Work order: Transcribe exactly the span of lines that begins the records and ends with the line holding "Definition is_coder (a", both boundary lines included.

Recorded information:
• • • • • • •

(* ===== verification/TuiPanes.v ===== *)
(** * Panes of the terminal interface
    (tui/tui/layout/session_layout.py, tui/tui/widgets/agent_pane.py)

    The placement of the agents' panes on the grid, and the buffer of an agent's
    tokens as a step relation. *)

From S2P Require Import Prelude PyStr TuiState TuiClient.
Local Open Scope string_scope.
Local Open Scope list_scope.
Local Open Scope nat_scope.

(** ** SessionLayoutManager *)
Definition ROLE_PRIORITY : list string := ["coder"; "architect"; "reviewer"; "tester"; "documenter"].

Definition get_layout_class (agent_count : Z) : string :=
  if (agent_count <=? 1)%Z then "layout-full"
  else if (agent_count =? 2)%Z then "layout-half-half"
  else if (agent_count =? 3)%Z then "layout-two-one"
  else if (agent_count =? 4)%Z then "layout-two-two"
  else "layout-scroll".

Record pane := PaneAssignment {
  pn_agent_id : string; pn_role : string; pn_css_id : string; pn_col : nat; pn_row : nat; pn_large : bool
}.

Definition priority (a : agent_info) : nat :=
  match list_find (λ r, r = ai_role a) ROLE_PRIORITY with Some (i, _) => i | None => 99 end.
Definition by_priority (a b : agent_info) : bool := priority a <=? priority b.

Definition assign (col row : nat) (large : bool) (a : agent_info) : pane :=
  PaneAssignment (ai_agent_id a) (ai_role a) ("agent-pane-" +:+ ai_agent_id a) col row large.

Definition is_coder (a : agent_info) : bool := bool_decide (ai_role a = "coder").

(** The coder on the right, the others stacked on the left. *)
Definition two_one (first : agent_info) (sorted_agents : list agent_info) : list pane :=
  let coder := default first (find is_coder sorted_agents) in
  let others := List.filter (λ a, negb (bool_decide (ai_agent_id a = ai_agent_id coder))) sorted_agents in
  assign 1 0 true coder :: imap (λ i a, assign 0 i false a) others.

Definition assign_panes (agents : list agent_info) : list pane :=
  let sorted_agents := sort_by by_priority agents in
  match sorted_agents with
  | [] => []
  | [a] => [assign 0 0 true a]
  | [a; b] => [assign 0 0 true a; assign 1 0 false b]
  | [a; _; _] => two_one a sorted_agents
  | _ => imap (λ i a, assign (i mod 2) (i / 2) (i =? 0) a) sorted_agents
  end.

Definition should_show_agent (a : agent_info) : bool :=
  match ai_started_at a with
  | None => false
  | Some t => negb (bool_decide (t = 0%Z)) && negb (bool_decide (ai_status a = ""))
  end.
Definition filter_display_agents (agents : list agent_info) : list agent_info := List.filter should_show_agent agents.

(** ** AgentStreamBuffer: the tokens held, whether the task runs, and what was
    handed to [on_flush] *)
Record stream_buffer := StreamBuffer { sb_buf : list string; sb_running : bool; sb_flushed : list string }.
Definition new_buffer : stream_buffer := StreamBuffer [] false [].

Definition flush (b : stream_buffer) : stream_buffer :=
  match sb_buf b with
  | [] => b
  | l => StreamBuffer [] (sb_running b) (sb_flushed b ++ [join "" l])
  end.

Inductive buffer_step := Push (token : string) | Start | Tick | Stop.

(** [Tick]: the task wakes up from its sleep. *)
Definition buffer_apply (b : stream_buffer) (s : buffer_step) : stream_buffer :=
  match s with
  | Push t => StreamBuffer (sb_buf b ++ [t]) (sb_running b) (sb_flushed b)
  | Start => StreamBuffer (sb_buf b) true (sb_flushed b)
  | Tick => if sb_running b then flush b else b
  | Stop => flush (StreamBuffer (sb_buf b) false (sb_flushed b))
  end.

Definition buffer_run (ss : list buffer_step) (b : stream_buffer) : stream_buffer := foldl buffer_apply b ss.

(** ** Facts *)

(** Nothing pushed is lost: what was flushed and what is held is what was
    pushed, in order. *)
Definition pushed (ss : list buffer_step) : string :=
  join "" (omap (λ s, match s with Push t => Some t | _ => None end) ss).

Lemma flush_keeps b : join "" (sb_flushed (flush b) ++ sb_buf (flush b)) = join "" (sb_flushed b ++ sb_buf b).
Proof.
  unfold flush. destruct (sb_buf b) as [|t l] eqn:E; [by rewrite E|]. cbn [sb_flushed sb_buf].
  by rewrite app_nil_r, !join_nil_app.
Qed.

Lemma flush_empties b : sb_buf (flush b) = [].
Proof. unfold flush. by destruct (sb_buf b) eqn:E. Qed.

Lemma buffer_apply_keeps b s :
  join "" (sb_flushed (buffer_apply b s) ++ sb_buf (buffer_apply b s)) =
    join "" (sb_flushed b ++ sb_buf b) +:+ pushed [s].
Proof.
  destruct s; cbn [buffer_apply].
  - cbn [sb_flushed sb_buf]. rewrite app_assoc, join_nil_app. done.
  - cbn [sb_flushed sb_buf]. by rewrite sapp_nil_r.
  - rewrite sapp_nil_r. destruct (sb_running b); [apply flush_keeps|done].
  - rewrite sapp_nil_r. apply (flush_keeps (StreamBuffer (sb_buf b) false (sb_flushed b))).
Qed.

Lemma pushed_cons s ss : pushed (s :: ss) = pushed [s] +:+ pushed ss.
Proof. unfold pushed. destruct s; cbn [omap list_omap]; [apply join_nil_cons|done..]. Qed.

Lemma buffer_run_keeps ss b :
  join "" (sb_flushed (buffer_run ss b) ++ sb_buf (buffer_run ss b)) = join "" (sb_flushed b ++ sb_buf b) +:+ pushed ss.
Proof.
  revert b. induction ss as [|s ss IH]; intros b; [by cbn; rewrite sapp_nil_r|].
  cbn [buffer_run foldl]. unfold buffer_run in IH. rewrite IH, buffer_apply_keeps, (pushed_cons s ss). apply sapp_assoc.
Qed.

(** However the pushes and the wake-ups of the flushing task interleave, when
    the buffer is stopped every token pushed has been written once, in order. *)
Theorem stopped_buffer_wrote_all ss :
  let b := buffer_run (ss ++ [Stop]) new_buffer in
  sb_buf b = [] ∧ join "" (sb_flushed b) = pushed ss.
Proof.
  cbv zeta. assert (sb_buf (buffer_run (ss ++ [Stop]) new_buffer) = []) as Hb.
  { unfold buffer_run. rewrite foldl_app. cbn [foldl buffer_apply]. apply flush_empties. }
  split; [done|]. pose proof (buffer_run_keeps (ss ++ [Stop]) new_buffer) as H.
  rewrite Hb, app_nil_r in H. rewrite H. cbn [new_buffer sb_flushed sb_buf app join].
  unfold pushed. rewrite omap_app. cbn [omap list_omap]. by rewrite app_nil_r.
Qed.

(** *** Panes *)
Definition position (p : pane) : nat * nat := (pn_col p, pn_row p).

Lemma imap_fmap_ids {A B C} (f : nat → A → B) (g : B → C) (h : A → C) l :
  (∀ i a, g (f i a) = h a) → map g (imap f l) = map h l.
Proof.
  intros H. revert f H. induction l as [|a l IH]; intros f H; [done|]. cbn. rewrite H. f_equal.
  apply IH. intros. apply H.
Qed.

Lemma imap_fmap_position (g : nat → nat * nat) (f : nat → agent_info → pane) l :
  (∀ i a, position (f i a) = g i) → imap (λ i _, g i) l = map position (imap f l).
Proof.
  intros H. revert f g H. induction l as [|a l IH]; intros f g H; [done|]. cbn. rewrite H. f_equal.
  apply (IH (λ i, f (S i)) (λ i, g (S i))). intros. apply H.
Qed.

Lemma imap_NoDup {A B} (f : nat → A → B) l :
  (∀ i j a b, f i a = f j b → i = j) → NoDup (imap f l).
Proof.
  intros Hf. apply NoDup_alt. intros i j x Hi Hj. rewrite list_lookup_imap in Hi, Hj.
  apply fmap_Some in Hi as (a & _ & ->). apply fmap_Some in Hj as (b & _ & Hb). by apply Hf in Hb.
Qed.

Lemma filter_full_iff {A} (p : A → bool) l : List.filter p l = l ↔ ∀ x, x ∈ l → p x = true.
Proof.
  split.
  - intros H x Hx. rewrite <- H in Hx. by apply filter_In_elem in Hx as [_ ?].
  - induction l as [|x l IH]; [done|]. intros H. cbn. rewrite H by left. f_equal. apply IH. intros y Hy. apply H. by right.
Qed.

(** An agent taken out by its id and put in front. *)
Lemma others_perm (a : agent_info) l :
  NoDup (map ai_agent_id l) → a ∈ l →
  Permutation (a :: List.filter (λ b, negb (bool_decide (ai_agent_id b = ai_agent_id a))) l) l.
Proof.
  intros Hnd Ha. induction Ha as [l|a b l Ha IH]; cbn in Hnd; apply NoDup_cons in Hnd as [Hni Hnd]; cbn.
  - rewrite bool_decide_true by done. cbn. rewrite (proj2 (filter_full_iff _ _)); [done|].
    intros b Hb. apply negb_true_iff, bool_decide_false. intros He. apply Hni. rewrite <- He.
    apply list_elem_of_In, in_map. by apply list_elem_of_In.
  - rewrite bool_decide_false.
    + cbn. rewrite perm_swap. by rewrite IH.
    + intros He. apply Hni. rewrite He. apply list_elem_of_In, in_map. by apply list_elem_of_In.
Qed.

Definition panes_ok (agents : list agent_info) (ps : list pane) : Prop :=
  Permutation (map pn_agent_id ps) (map ai_agent_id agents) ∧ NoDup (map position ps) ∧
  Forall (λ p, pn_col p ≤ 1) ps ∧ length (List.filter pn_large ps) = 1.

Lemma not_large_imap (f : nat → agent_info → pane) l :
  (∀ i a, pn_large (f i a) = false) → List.filter pn_large (imap f l) = [].
Proof.
  intros H. revert f H. induction l as [|a l IH]; intros f H; [done|]. cbn. rewrite H. apply IH. intros. apply H.
Qed.

Lemma two_one_ok a l : NoDup (map ai_agent_id l) → a ∈ l → panes_ok l (two_one a l).
Proof.
  intros Hnd Ha. unfold two_one.
  assert (default a (find is_coder l) ∈ l) as Hc.
  { destruct (find is_coder l) eqn:E; [|done]. apply list_elem_of_In. by apply find_some in E as [? _]. }
  set (c := default a (find is_coder l)) in *. set (os := List.filter _ l).
  pose proof (others_perm c l Hnd Hc) as Hperm. fold os in Hperm. unfold panes_ok. cbn [map List.filter assign pn_large].
  split_and!.
  - rewrite (imap_fmap_ids _ _ ai_agent_id) by done. by rewrite <- Hperm.
  - constructor.
    + intros (p & Hp & Hin)%list_elem_of_fmap. apply elem_of_lookup_imap in Hin as (i & b & -> & _). discriminate.
    + rewrite <- (imap_fmap_position (λ i, (0, i)) (λ i b, assign 0 i false b)) by done.
      apply imap_NoDup. intros i j _ _ [=]. done.
  - constructor; [cbn; lia|]. apply Forall_forall. intros p (i & b & -> & _)%elem_of_lookup_imap. cbn. lia.
  - by rewrite not_large_imap.
Qed.

Lemma grid_ok l :
  l ≠ [] → panes_ok l (imap (λ i a, assign (i mod 2) (i / 2) (i =? 0) a) l).
Proof.
  intros Hl. unfold panes_ok. split_and!.
  - by rewrite (imap_fmap_ids _ _ ai_agent_id).
  - rewrite <- (imap_fmap_position (λ i, (i mod 2, i / 2)) (λ i b, assign (i mod 2) (i / 2) (i =? 0) b)) by done.
    apply imap_NoDup. intros i j _ _ [Hm Hd]%pair_equal_spec. cbv beta in Hm, Hd. pose proof (Nat.div_mod_eq i 2). pose proof (Nat.div_mod_eq j 2). lia.
  - apply Forall_forall. intros p (i & b & -> & _)%elem_of_lookup_imap. cbn [assign pn_col].
    pose proof (Nat.mod_upper_bound i 2). lia.
  - destruct l as [|a l]; [done|]. cbn [imap List.filter assign pn_large Nat.eqb]. by rewrite not_large_imap.
Qed.

(** Every agent gets one pane at a place of its own in two columns, and one
    pane is the large one. *)
Theorem panes_cover_agents agents :
  agents ≠ [] → NoDup (map ai_agent_id agents) → panes_ok agents (assign_panes agents).
Proof.
  intros Hne Hnd. pose proof (sort_by_perm by_priority agents) as Hp. unfold assign_panes.
  set (l := sort_by by_priority agents) in *.
  assert (∀ ps, panes_ok l ps → panes_ok agents ps) as Hback.
  { intros ps (H1 & H2). split; [|done]. rewrite H1. by rewrite Hp. }
  assert (NoDup (map ai_agent_id l)) as Hndl by (by rewrite Hp).
  assert (l ≠ []) as Hlne.
  { intros Hl. rewrite Hl in Hp. by apply Permutation_nil_l in Hp. }
  apply Hback. destruct l as [|a [|b [|c [|d l']]]]; [done| | | |by apply grid_ok].
  - split_and!; cbn; [done|apply NoDup_singleton|repeat constructor; cbn; lia|done].
  - split_and!; cbn; [done| |repeat constructor; cbn; lia|done].
    apply NoDup_cons. split; [|apply NoDup_singleton]. rewrite list_elem_of_singleton. discriminate.
  - apply two_one_ok; [done|left].
Qed.

Module Concrete.
Definition agent (id role : string) : agent_info := AgentInfo id role "running" "" "" (Some 1%Z) 0 0.
Definition three : list agent_info := [agent "r" "reviewer"; agent "a" "architect"; agent "c" "coder"].

Lemma panes_witness : panes_ok three (assign_panes three) ∧ (pn_agent_id <$> assign_panes three) = ["c"; "a"; "r"].
Proof.
  split; [|reflexivity]. apply (panes_cover_agents three); [discriminate|].
  apply (bool_decide_unpack _). vm_compute. exact I.
Defined.
End Concrete.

• • • • • • •

Answer to this exercise:
(* ===== verification/TuiPanes.v ===== *)
(** * Panes of the terminal interface
    (tui/tui/layout/session_layout.py, tui/tui/widgets/agent_pane.py)

    The placement of the agents' panes on the grid, and the buffer of an agent's
    tokens as a step relation. *)

From S2P Require Import Prelude PyStr TuiState TuiClient.
Local Open Scope string_scope.
Local Open Scope list_scope.
Local Open Scope nat_scope.

(** ** SessionLayoutManager *)
Definition ROLE_PRIORITY : list string := ["coder"; "architect"; "reviewer"; "tester"; "documenter"].

Definition get_layout_class (agent_count : Z) : string :=
  if (agent_count <=? 1)%Z then "layout-full"
  else if (agent_count =? 2)%Z then "layout-half-half"
  else if (agent_count =? 3)%Z then "layout-two-one"
  else if (agent_count =? 4)%Z then "layout-two-two"
  else "layout-scroll".

Record pane := PaneAssignment {
  pn_agent_id : string; pn_role : string; pn_css_id : string; pn_col : nat; pn_row : nat; pn_large : bool
}.

Definition priority (a : agent_info) : nat :=
  match list_find (λ r, r = ai_role a) ROLE_PRIORITY with Some (i, _) => i | None => 99 end.
Definition by_priority (a b : agent_info) : bool := priority a <=? priority b.

Definition assign (col row : nat) (large : bool) (a : agent_info) : pane :=
  PaneAssignment (ai_agent_id a) (ai_role a) ("agent-pane-" +:+ ai_agent_id a) col row large.

Definition is_coder (a : agent_info) : bool := bool_decide (ai_role a = "coder").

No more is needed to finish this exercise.